Por Abraham Rahman - Técnico de básquetbol especializado en formativa
En relación al muy buen artículo sobre el título de diario el día 19/04, quiero comentar las expresiones de los distintos referentes deportivos y agregar las mías: 1) Candelaria Villanueva dice: “Todo pasa por la aprobación de los padres”. 2) Carlos Reinoso expresa: “Las altas expectativas de los padres perjudican a los chicos, al equipo y al trabajo del entrenador”. 3) Martín Correa enfatiza: “Hay presión por el rendimiento y el futuro, por lo cual hay padres que quieren ‘salvarse’ con su hijo y hay otros que quieren que su hijo juegue aún sin tener condiciones” (esto último me parece totalmente aceptable y normal). Por otra parte los padres exitistas exigen que sean campeones; si no, no sirve (¿?). 4) Maximiliano Pfister comenta: “La presión de los padres siempre existió, pero ahora más que nunca”. 5) Agustina Ruiz dice: “Se les habla a los padres para que no presionen y dejen disfrutar a los chicos”. 6) Manuel Calderón propone una postura estricta: “Desde el principio marcamos cómo deben comportarse los padres. No se les permite gritar ni intervenir”. 7) Ramón Vidal introduce un matiz importante: “La presión por ganar o por cumplir expectativas no sirve a esta edad. A los ocho años el objetivo es que el chico se divierta”. Además, dicen, “el padre es un mero acompañante del proceso” (Pister).

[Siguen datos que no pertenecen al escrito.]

(* ===== verification/EditModes.v ===== *)
(** The other edit languages: string replacement ([edit/replace.rs]), anchored hunks
    ([edit/patch.rs]), the multi-file envelope ([edit/apply_patch.rs]), and the dispatch over
    all four ([edit/mod.rs]).

    Then what is proved of it. What the edit languages promise: a hunk or a replacement is applied at the one place it
    fits and refused otherwise; a plan is grounded in the files it was made against; line ends
    survive an edit. *)

From S2P Require Import Prelude Text EditText Hashline HashlineSpec.
Open Scope nerve_scope.

Module ReplaceEdit.
Record t := Mk { old_text : string; new_text : string; all : bool }.
End ReplaceEdit.

(** * [replace.rs] *)

Module Replace.

(** Whether the normalized lines from [start] on are the needle. *)
Definition window_at (norm : string -> string) (lines needle : list string) (start : nat) : bool :=
  forallb (fun offset => String.eqb (norm (nth (start + offset) lines EmptyString))
                           (nth offset needle EmptyString)) (seq 0 (length needle)).

Definition squeeze (line : string) : string := join " " (split_whitespace line).

(** The output loop, from line [index]; it stops after [fuel] rounds. *)
Fixpoint splice_windows (fuel : nat) (lines new_lines : list string) (selected : list nat)
    (window index : nat) : list string :=
  match fuel with
  | 0 => []
  | S fuel =>
      match lines !! index with
      | None => []
      | Some line =>
          if existsb (Nat.eqb index) selected
          then new_lines ++ splice_windows fuel lines new_lines selected window (index + window)
          else line :: splice_windows fuel lines new_lines selected window (index + 1)
      end
  end.

Definition fuzzy_replace (content : string) (edit : ReplaceEdit.t) : string + EditError.t :=
  let lines := split_on LF content in
  let old_lines := split_on LF edit.(ReplaceEdit.old_text) in
  let window := length old_lines in
  if (window =? 0) || (length lines <? window)
  then inr (EditError.NotFound (preview edit.(ReplaceEdit.old_text)))
  else
    let needle := map squeeze old_lines in
    let starts := List.filter (window_at squeeze lines needle) (seq 0 (S (length lines - window))) in
    match starts with
    | [] => inr (EditError.NotFound (preview edit.(ReplaceEdit.old_text)))
    | first :: _ =>
        if (1 <? length starts) && negb edit.(ReplaceEdit.all)
        then inr (EditError.Ambiguous (length starts) (preview edit.(ReplaceEdit.old_text)))
        else
          let new_lines := split_on LF edit.(ReplaceEdit.new_text) in
          let selected := if edit.(ReplaceEdit.all) then starts else [first] in
          inl (join lf (splice_windows (S (length lines)) lines new_lines selected window 0))
    end.

(** [match_indices] finds one occurrence fewer than the pieces of [split_str]. *)
Definition apply_one (content : string) (edit : ReplaceEdit.t) : string + EditError.t :=
  if String.eqb edit.(ReplaceEdit.old_text) EmptyString
  then inr (EditError.Parse "replace" "old_text must not be empty")
  else
    let pieces := split_str edit.(ReplaceEdit.old_text) content in
    let exact := length pieces - 1 in
    if 0 <? exact then
      if (1 <? exact) && negb edit.(ReplaceEdit.all)
      then inr (EditError.Ambiguous exact (preview edit.(ReplaceEdit.old_text)))
      else inl (if edit.(ReplaceEdit.all)
                then replace_str edit.(ReplaceEdit.old_text) edit.(ReplaceEdit.new_text) content
                else match split_once edit.(ReplaceEdit.old_text) content with
                     | Some (before, after) => before +:+ edit.(ReplaceEdit.new_text) +:+ after
                     | None => content
                     end)
    else fuzzy_replace content edit.

Fixpoint apply_all (content : string) (edits : list ReplaceEdit.t) : string + EditError.t :=
  match edits with
  | [] => inl content
  | edit :: edits => let? content := apply_one content edit in apply_all content edits
  end.

Definition apply (original : string) (edits : list ReplaceEdit.t) : string + EditError.t :=
  match edits with
  | [] => inr EditError.Empty
  | _ => apply_all original edits
  end.
End Replace.

(** * [patch.rs] *)

Module HunkLine.
Inductive t := Context (text : string) | Add (text : string) | Remove (text : string).

Definition before (line : t) : option string :=
  match line with Context text | Remove text => Some text | Add _ => None end.
Definition after (line : t) : option string :=
  match line with Context text | Add text => Some text | Remove _ => None end.
Definition is_change (line : t) : bool :=
  match line with Context _ => false | _ => true end.
End HunkLine.

Module Hunk.
Record t := Mk { anchor : option string; lines : list HunkLine.t }.
End Hunk.

Module Patch.
Definition parse_err (detail : string) : EditError.t := EditError.Parse "patch" detail.

Definition parse_line (raw : string) : HunkLine.t + EditError.t :=
  match raw with
  | EmptyString => inl (HunkLine.Context EmptyString)
  | String c rest =>
      if Ascii.eqb c " " then inl (HunkLine.Context rest)
      else if Ascii.eqb c "+" then inl (HunkLine.Add rest)
      else if Ascii.eqb c "-" then inl (HunkLine.Remove rest)
      else inr (parse_err ("invalid hunk line: " +:+ preview raw))
  end.

(** The loop: the hunks closed so far and the open one. *)
Fixpoint collect_hunks (raws : list string) (hunks : list Hunk.t) (current : option Hunk.t)
  : list Hunk.t + EditError.t :=
  match raws with
  | [] => inl (hunks ++ from_option (fun hunk => [hunk]) [] current)
  | raw :: raws =>
      match strip_prefix "@@" raw with
      | Some rest =>
          let anchor := trim rest in
          collect_hunks raws (hunks ++ from_option (fun hunk => [hunk]) [] current)
            (Some (Hunk.Mk (if String.eqb anchor EmptyString then None else Some anchor) []))
      | None =>
          match current with
          | None =>
              if all_white raw then collect_hunks raws hunks None
              else inr (parse_err "hunk body appears before any @@ header")
          | Some hunk =>
              let? line := parse_line raw in
              collect_hunks raws hunks
                (Some (Hunk.Mk hunk.(Hunk.anchor) (hunk.(Hunk.lines) ++ [line])))
          end
      end
  end.

Definition parse_hunks (diff : string) : list Hunk.t + EditError.t :=
  let? hunks := collect_hunks (split_on LF diff) [] None in
  match hunks with
  | [] => inr (parse_err "diff contains no @@ hunks")
  | _ =>
      if forallb (fun hunk => existsb HunkLine.is_change hunk.(Hunk.lines)) hunks
      then inl hunks else inr (parse_err "hunk has no +/- change")
  end.

Definition line_eq (fuzzy : bool) (a b : string) : bool :=
  if fuzzy then String.eqb (trim a) (trim b) else String.eqb a b.

Definition find_matches (lines before : list string) (from : nat) (fuzzy : bool) : list nat :=
  if (length before =? 0) || (length lines <? length before) || (length lines - length before <? from)
  then []
  else
    List.filter (fun start => forallb (fun offset =>
        line_eq fuzzy (nth (start + offset) lines EmptyString) (nth offset before EmptyString))
      (seq 0 (length before)))
      (seq from (S (length lines - length before) - from)).

Fixpoint position (f : string -> bool) (lines : list string) : option nat :=
  match lines with
  | [] => None
  | line :: lines => if f line then Some 0 else S <$> position f lines
  end.

Definition hunk_before (hunk : Hunk.t) : list string := omap HunkLine.before hunk.(Hunk.lines).
Definition hunk_after (hunk : Hunk.t) : list string := omap HunkLine.after hunk.(Hunk.lines).

(** Where the search for the hunk starts. *)
Definition search_from (lines : list string) (hunk : Hunk.t) : nat + EditError.t :=
  match hunk.(Hunk.anchor) with
  | Some anchor =>
      match position (contains_str anchor) lines with
      | Some from => inl from
      | None => inr (EditError.ContextNotFound (preview anchor))
      end
  | None => inl 0
  end.
Lemma contents_delete fs name q :
  contents (delete name fs) q = if decide (q = name) then None else contents fs q.
Proof.
  unfold contents. destruct (decide (q = name)) as [->|N].
  - by rewrite lookup_delete_eq.
  - by rewrite lookup_delete_ne.
Qed.

Lemma link_free_insert fs name node : link_free fs -> (forall t, node <> Node.Link t) ->
  link_free (<[name := node]> fs).
Proof.
  intros L N q t. rewrite lookup_insert_Some. intros [[_ E]|[_ E]]; [by apply (N t)|by apply L in E].
Qed.

Lemma sound_insert_file fs name content : sound fs -> name <> [] ->
  node_at fs (removelast name) = Some Node.Dir -> fs !! name <> Some Node.Dir ->
  sound (<[name := Node.File content]> fs).
Proof.
  intros [W L] NE D ND. split; [|by apply link_free_insert].
  intros dir x node. rewrite lookup_insert_Some. intros [[E _]|[_ E]].
  - rewrite E, removelast_last in D. unfold node_at in *. destruct dir as [|y dir]; [done|].
    rewrite lookup_insert_ne; [done|]. rewrite E. intros E'. apply (f_equal length) in E'.
    rewrite length_app in E'. cbn in E'. lia.
  - apply W in E. unfold node_at in *. destruct dir as [|y dir]; [done|].
    rewrite lookup_insert_ne; [done|]. intros ->. done.
Qed.

Lemma sound_delete_file fs name content : sound fs -> fs !! name = Some (Node.File content) ->
  sound (delete name fs).
Proof.
  intros [W L] F. split.
  - intros dir x node. rewrite lookup_delete_Some. intros [_ E]. apply W in E.
    unfold node_at in *. destruct dir as [|y dir]; [done|].
    rewrite lookup_delete_ne; [done|]. intros ->. congruence.
  - intros q t. rewrite lookup_delete_Some. intros [_ E]. by apply L in E.
Qed.

Lemma touches_file fs name content : sound fs -> name <> [] ->
  node_at fs (removelast name) = Some Node.Dir -> fs !! name <> Some Node.Dir ->
  touches (eq name) fs (<[name := Node.File content]> fs).
Proof.
  intros S NE D ND. split; [by apply sound_insert_file|]. intros q N. rewrite contents_insert.
  by rewrite decide_False by congruence.
Qed.
Lemma largest_from_max l : forall i best,
  match largest_from i best l with
  | Some (_, size) =>
      (forall j m, l !! j = Some m -> is_truncatable m = true -> String.length m.(Message.content) <= size) /\
      match best with Some (_, s) => s <= size | None => True end
  | None => best = None /\ forall j m, l !! j = Some m -> is_truncatable m = false
  end.
Proof.
  induction l as [|m l IH]; intros i best; cbn [largest_from].
  { destruct best as [[j s]|]; split; done. }
  match goal with |- context [largest_from (S i) ?b l] => specialize (IH (S i) b) end.
  destruct (largest_from _ _ l) as [[k size]|].
  - destruct IH as [H1 H2]. split.
    + intros [|j] m' L T; [|by eapply H1]. injection L as ->. rewrite T in H2.
      destruct best as [[j s]|]; [destruct (Nat.ltb_spec (String.length m'.(Message.content)) s)|]; lia.
    + destruct best as [[j s]|]; [|done]. destruct (is_truncatable m); [|done].
      destruct (Nat.ltb_spec (String.length m.(Message.content)) s); lia.
  - destruct IH as [H1 H2]. destruct (is_truncatable m) eqn:T.
    + destruct best as [[j s]|]; [destruct (_ <? _)|]; done.
    + split; [done|]. intros [|j] m' L; [by injection L as ->|by eapply H2].
Qed.

(** The recovery from an overflow elides exactly one tool output, none longer, recent or not, and
    says it cannot when no tool message has an output left. *)
Theorem truncate_largest_spec (history : list Message.t) :
  match truncate_largest_tool_result history with
  | Some history' => exists i m, history !! i = Some m /\ is_truncatable m = true /\
      history' = <[i := elide m]> history /\
      forall j m', history !! j = Some m' -> is_truncatable m' = true ->
        String.length m'.(Message.content) <= String.length m.(Message.content)
  | None => forall j m, history !! j = Some m -> is_truncatable m = false
  end.
Proof.
  unfold truncate_largest_tool_result.
  pose proof (largest_from_max history 0 None) as M.
  destruct (largest_from_spec history 0 None) as [E|(j & m & L & T & E)]; rewrite E in M |- *; cbn.
  - apply M.
  - exists j, m. split_and!; [done|done| |apply M]. apply list_eq. intros i.
    destruct (decide (j = i)) as [<-|N].
    + rewrite list_lookup_alter_eq, L, list_lookup_insert_eq by (by eapply lookup_lt_Some). done.
    + by rewrite list_lookup_alter_ne, list_lookup_insert_ne.
Qed.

La clave, coinciden todos, está en la comunicación. En generar espacios donde los entrenadores puedan explicar su trabajo y los padres, entenderlo. Hay que hacer charlas para aclarar que los chicos aprenden a jugar , no a ganar. Y no hay que perder de vista el foco: el deporte infantil no es una competencia de adultos, y los chicos no juegan por contratos ni por resultados, sino por el simple hecho de jugar. Y necesitan un entorno que los cuide.
En las diversas expresiones detalladas están los principios importantes, dentro de otros más, al tener en cuenta para llevar adelante una tarea de formación de divisiones inferiores de los distintos deportes grupales: básquet, rugby, fútbol, voley, etc. Hay que fijar la atención en esa palabra: formativas. O sea, se está formando a los jugadores, lo cual implica educarlos también en todo sentido, para que terminen principalmente siendo buenas personas y luego buenos jugadores (si es que tienen condiciones).
Pero esta tarea requiere de “formadores “, o sea que tienen que ser educadores por sobre todas las cosas. El problema es que la mayoría de los entrenadores no son educadores. Es tarea de la comisión directiva elegir educadores para que siendo también técnicos puedan realizar esa tarea de educar y enseñar un deporte. Es un error grave poner en esa tarea a alguien que se destacó en su deporte, y que en realidad carece de vocación de educadora.
O sea que el entrenador educará primero a los padres, a través de un diálogo abierto y fecundo, haciendo resaltar que su tarea es complementaria de la educación impartida por los padres. Es un “ida y vuelta”. Y el fin es común a ambos: la educación del niño, a través del juego gozoso y no competitivo, que no lleve como fin el ganar a cualquier precio.
Hasta los 12 años se debe educar y jugar libremente; después viene la competencia. Esto es originario de debates en algunos entrenadores.
Y acá viene un tema importantísimo: el entrenador debe educarse a sí mismo para poder hacerlo con sus dirigidos. Porque se enseña con el ejemplo, y los dirigidos tienen todo el tiempo la vista en su entrenador.
Por último, los directivos también deben comulgar con esta idea; o sea es una tarea conjunto entre directivo, entrenadores y padres. Y así se podrá decir que se cumplió con los objetivos de las divisiones formativas de un club o institución. Esto se verá con el tiempo, cuando esos niños en el futuro digan: “lo que me enseñó mi entrenador me sirvió para toda la vida”.